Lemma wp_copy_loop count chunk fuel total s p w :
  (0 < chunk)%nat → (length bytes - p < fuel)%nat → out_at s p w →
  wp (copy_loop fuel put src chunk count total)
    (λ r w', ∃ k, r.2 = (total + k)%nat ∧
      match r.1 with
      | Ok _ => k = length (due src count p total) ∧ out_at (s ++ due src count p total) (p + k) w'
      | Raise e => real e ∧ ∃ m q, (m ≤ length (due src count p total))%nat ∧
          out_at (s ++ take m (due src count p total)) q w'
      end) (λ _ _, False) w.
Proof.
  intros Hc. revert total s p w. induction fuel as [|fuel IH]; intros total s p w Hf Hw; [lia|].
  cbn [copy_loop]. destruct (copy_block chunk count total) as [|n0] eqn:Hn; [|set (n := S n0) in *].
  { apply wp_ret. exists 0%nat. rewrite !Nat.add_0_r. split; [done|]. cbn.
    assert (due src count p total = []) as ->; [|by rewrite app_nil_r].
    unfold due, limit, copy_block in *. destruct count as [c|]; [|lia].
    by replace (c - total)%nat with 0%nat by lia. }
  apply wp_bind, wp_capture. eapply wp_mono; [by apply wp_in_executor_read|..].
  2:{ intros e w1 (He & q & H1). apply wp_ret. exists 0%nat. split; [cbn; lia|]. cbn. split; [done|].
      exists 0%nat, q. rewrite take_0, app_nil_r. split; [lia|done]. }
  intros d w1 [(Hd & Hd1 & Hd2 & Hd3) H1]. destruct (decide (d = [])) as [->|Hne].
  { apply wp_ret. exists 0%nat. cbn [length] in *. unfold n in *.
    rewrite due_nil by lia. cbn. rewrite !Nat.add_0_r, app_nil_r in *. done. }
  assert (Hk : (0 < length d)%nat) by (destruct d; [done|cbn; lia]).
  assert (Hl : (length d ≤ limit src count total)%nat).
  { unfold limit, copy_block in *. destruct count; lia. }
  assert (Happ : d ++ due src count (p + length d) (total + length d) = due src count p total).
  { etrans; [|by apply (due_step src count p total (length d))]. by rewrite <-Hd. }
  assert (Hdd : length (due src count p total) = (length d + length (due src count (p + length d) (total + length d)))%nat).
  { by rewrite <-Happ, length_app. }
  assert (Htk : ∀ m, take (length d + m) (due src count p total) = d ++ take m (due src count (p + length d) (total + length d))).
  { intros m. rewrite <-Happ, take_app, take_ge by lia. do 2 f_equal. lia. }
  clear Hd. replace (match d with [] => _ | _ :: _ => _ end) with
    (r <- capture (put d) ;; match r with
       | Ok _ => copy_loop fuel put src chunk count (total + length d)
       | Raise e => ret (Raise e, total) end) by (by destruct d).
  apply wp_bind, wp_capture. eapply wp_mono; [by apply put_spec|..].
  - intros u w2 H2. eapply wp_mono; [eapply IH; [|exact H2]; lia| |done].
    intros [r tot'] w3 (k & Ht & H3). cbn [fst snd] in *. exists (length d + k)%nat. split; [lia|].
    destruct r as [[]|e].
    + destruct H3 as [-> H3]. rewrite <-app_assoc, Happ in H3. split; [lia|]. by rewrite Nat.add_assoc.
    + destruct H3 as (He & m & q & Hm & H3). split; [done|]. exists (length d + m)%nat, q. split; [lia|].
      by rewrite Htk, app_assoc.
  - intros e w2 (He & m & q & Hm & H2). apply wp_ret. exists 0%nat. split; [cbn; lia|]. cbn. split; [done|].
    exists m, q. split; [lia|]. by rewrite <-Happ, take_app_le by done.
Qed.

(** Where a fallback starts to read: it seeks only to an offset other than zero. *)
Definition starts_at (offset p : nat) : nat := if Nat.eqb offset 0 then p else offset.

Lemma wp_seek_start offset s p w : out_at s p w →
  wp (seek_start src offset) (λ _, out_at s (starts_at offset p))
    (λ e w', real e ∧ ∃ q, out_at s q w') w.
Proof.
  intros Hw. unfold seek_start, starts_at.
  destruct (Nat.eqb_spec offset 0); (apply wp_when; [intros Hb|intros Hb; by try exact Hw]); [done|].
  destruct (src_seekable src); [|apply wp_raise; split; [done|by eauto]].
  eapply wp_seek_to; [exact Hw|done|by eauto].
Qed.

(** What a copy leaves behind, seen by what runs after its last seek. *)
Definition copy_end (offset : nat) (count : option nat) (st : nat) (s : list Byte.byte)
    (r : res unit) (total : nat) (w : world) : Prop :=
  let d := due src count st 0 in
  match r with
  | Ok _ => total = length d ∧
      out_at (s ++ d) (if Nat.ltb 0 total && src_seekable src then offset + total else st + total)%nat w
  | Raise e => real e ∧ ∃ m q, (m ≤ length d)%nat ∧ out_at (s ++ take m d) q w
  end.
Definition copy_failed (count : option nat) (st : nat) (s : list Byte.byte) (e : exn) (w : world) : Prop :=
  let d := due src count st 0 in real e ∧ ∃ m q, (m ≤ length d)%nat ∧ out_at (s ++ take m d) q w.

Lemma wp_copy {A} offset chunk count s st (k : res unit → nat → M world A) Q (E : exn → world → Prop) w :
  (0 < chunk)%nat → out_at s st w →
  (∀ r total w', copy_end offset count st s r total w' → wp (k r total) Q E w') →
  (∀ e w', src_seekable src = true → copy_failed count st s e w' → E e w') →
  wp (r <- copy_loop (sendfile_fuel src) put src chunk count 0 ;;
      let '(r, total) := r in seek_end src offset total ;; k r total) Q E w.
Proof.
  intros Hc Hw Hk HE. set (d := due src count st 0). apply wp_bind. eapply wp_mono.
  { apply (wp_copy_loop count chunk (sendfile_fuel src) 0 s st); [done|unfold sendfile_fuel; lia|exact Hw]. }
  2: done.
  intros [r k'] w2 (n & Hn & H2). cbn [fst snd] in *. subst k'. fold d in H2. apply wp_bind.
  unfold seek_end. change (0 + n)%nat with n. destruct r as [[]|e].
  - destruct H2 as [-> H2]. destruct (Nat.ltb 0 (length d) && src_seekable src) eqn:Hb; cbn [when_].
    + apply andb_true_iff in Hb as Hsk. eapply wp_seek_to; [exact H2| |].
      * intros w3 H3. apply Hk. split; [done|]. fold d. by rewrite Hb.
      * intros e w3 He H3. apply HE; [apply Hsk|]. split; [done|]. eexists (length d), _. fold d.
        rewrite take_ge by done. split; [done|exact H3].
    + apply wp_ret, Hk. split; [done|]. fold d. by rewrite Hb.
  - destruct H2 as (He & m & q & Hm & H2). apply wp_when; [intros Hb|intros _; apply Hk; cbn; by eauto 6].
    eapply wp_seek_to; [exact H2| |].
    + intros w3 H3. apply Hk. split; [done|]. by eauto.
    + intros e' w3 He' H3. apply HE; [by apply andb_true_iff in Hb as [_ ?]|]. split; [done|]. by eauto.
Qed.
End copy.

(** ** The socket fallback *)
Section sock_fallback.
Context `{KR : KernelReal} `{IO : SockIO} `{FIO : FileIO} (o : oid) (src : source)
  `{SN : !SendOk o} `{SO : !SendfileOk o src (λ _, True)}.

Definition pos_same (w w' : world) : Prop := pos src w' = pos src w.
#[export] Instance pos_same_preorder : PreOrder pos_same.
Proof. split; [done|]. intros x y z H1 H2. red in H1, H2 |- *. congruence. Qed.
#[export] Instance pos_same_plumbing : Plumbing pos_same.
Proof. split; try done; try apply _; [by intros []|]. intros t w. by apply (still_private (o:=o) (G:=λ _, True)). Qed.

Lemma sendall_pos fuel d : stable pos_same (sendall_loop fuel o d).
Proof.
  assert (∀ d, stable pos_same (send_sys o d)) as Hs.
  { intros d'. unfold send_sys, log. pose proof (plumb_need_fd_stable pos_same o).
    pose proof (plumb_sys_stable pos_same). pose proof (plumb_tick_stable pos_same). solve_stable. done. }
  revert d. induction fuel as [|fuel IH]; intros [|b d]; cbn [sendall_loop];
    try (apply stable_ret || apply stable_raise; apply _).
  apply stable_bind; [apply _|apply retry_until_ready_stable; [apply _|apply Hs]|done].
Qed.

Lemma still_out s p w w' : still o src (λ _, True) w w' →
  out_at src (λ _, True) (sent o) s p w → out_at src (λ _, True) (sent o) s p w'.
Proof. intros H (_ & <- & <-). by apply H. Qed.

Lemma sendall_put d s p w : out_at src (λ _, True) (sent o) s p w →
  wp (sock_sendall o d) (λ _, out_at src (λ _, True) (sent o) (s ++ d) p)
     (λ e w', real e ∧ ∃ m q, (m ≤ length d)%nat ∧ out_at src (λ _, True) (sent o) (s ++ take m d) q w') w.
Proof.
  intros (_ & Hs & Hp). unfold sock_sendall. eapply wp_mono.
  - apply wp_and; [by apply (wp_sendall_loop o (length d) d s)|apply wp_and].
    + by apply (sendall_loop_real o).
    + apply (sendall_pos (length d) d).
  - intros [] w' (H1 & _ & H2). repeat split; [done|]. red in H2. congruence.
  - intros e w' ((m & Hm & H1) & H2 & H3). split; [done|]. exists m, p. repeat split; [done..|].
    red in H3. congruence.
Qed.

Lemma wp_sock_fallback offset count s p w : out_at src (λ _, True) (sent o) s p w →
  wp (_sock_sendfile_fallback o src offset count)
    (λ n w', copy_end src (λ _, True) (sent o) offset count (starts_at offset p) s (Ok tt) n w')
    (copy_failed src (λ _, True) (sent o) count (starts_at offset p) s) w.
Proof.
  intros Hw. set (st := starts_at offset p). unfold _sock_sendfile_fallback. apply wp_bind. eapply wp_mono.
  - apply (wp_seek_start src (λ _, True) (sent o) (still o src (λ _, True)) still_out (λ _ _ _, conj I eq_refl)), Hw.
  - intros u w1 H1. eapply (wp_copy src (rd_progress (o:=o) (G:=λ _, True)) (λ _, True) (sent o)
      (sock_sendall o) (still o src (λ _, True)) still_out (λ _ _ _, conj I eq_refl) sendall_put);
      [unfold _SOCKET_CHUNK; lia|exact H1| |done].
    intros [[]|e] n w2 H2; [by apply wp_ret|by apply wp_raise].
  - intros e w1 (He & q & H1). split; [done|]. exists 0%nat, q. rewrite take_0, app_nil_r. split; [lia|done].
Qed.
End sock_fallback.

▶ Task statement
Output the lines of the records above exactly as they appear, from the line containing "wp (copy_loop fuel" through the line containing "[by apply wp_in_executor_read|..].".

▶ Task solution
  wp (copy_loop fuel put src chunk count total)
    (λ r w', ∃ k, r.2 = (total + k)%nat ∧
      match r.1 with
      | Ok _ => k = length (due src count p total) ∧ out_at (s ++ due src count p total) (p + k) w'
      | Raise e => real e ∧ ∃ m q, (m ≤ length (due src count p total))%nat ∧
          out_at (s ++ take m (due src count p total)) q w'
      end) (λ _ _, False) w.
Proof.
  intros Hc. revert total s p w. induction fuel as [|fuel IH]; intros total s p w Hf Hw; [lia|].
  cbn [copy_loop]. destruct (copy_block chunk count total) as [|n0] eqn:Hn; [|set (n := S n0) in *].
  { apply wp_ret. exists 0%nat. rewrite !Nat.add_0_r. split; [done|]. cbn.
    assert (due src count p total = []) as ->; [|by rewrite app_nil_r].
    unfold due, limit, copy_block in *. destruct count as [c|]; [|lia].
    by replace (c - total)%nat with 0%nat by lia. }
  apply wp_bind, wp_capture. eapply wp_mono; [by apply wp_in_executor_read|..].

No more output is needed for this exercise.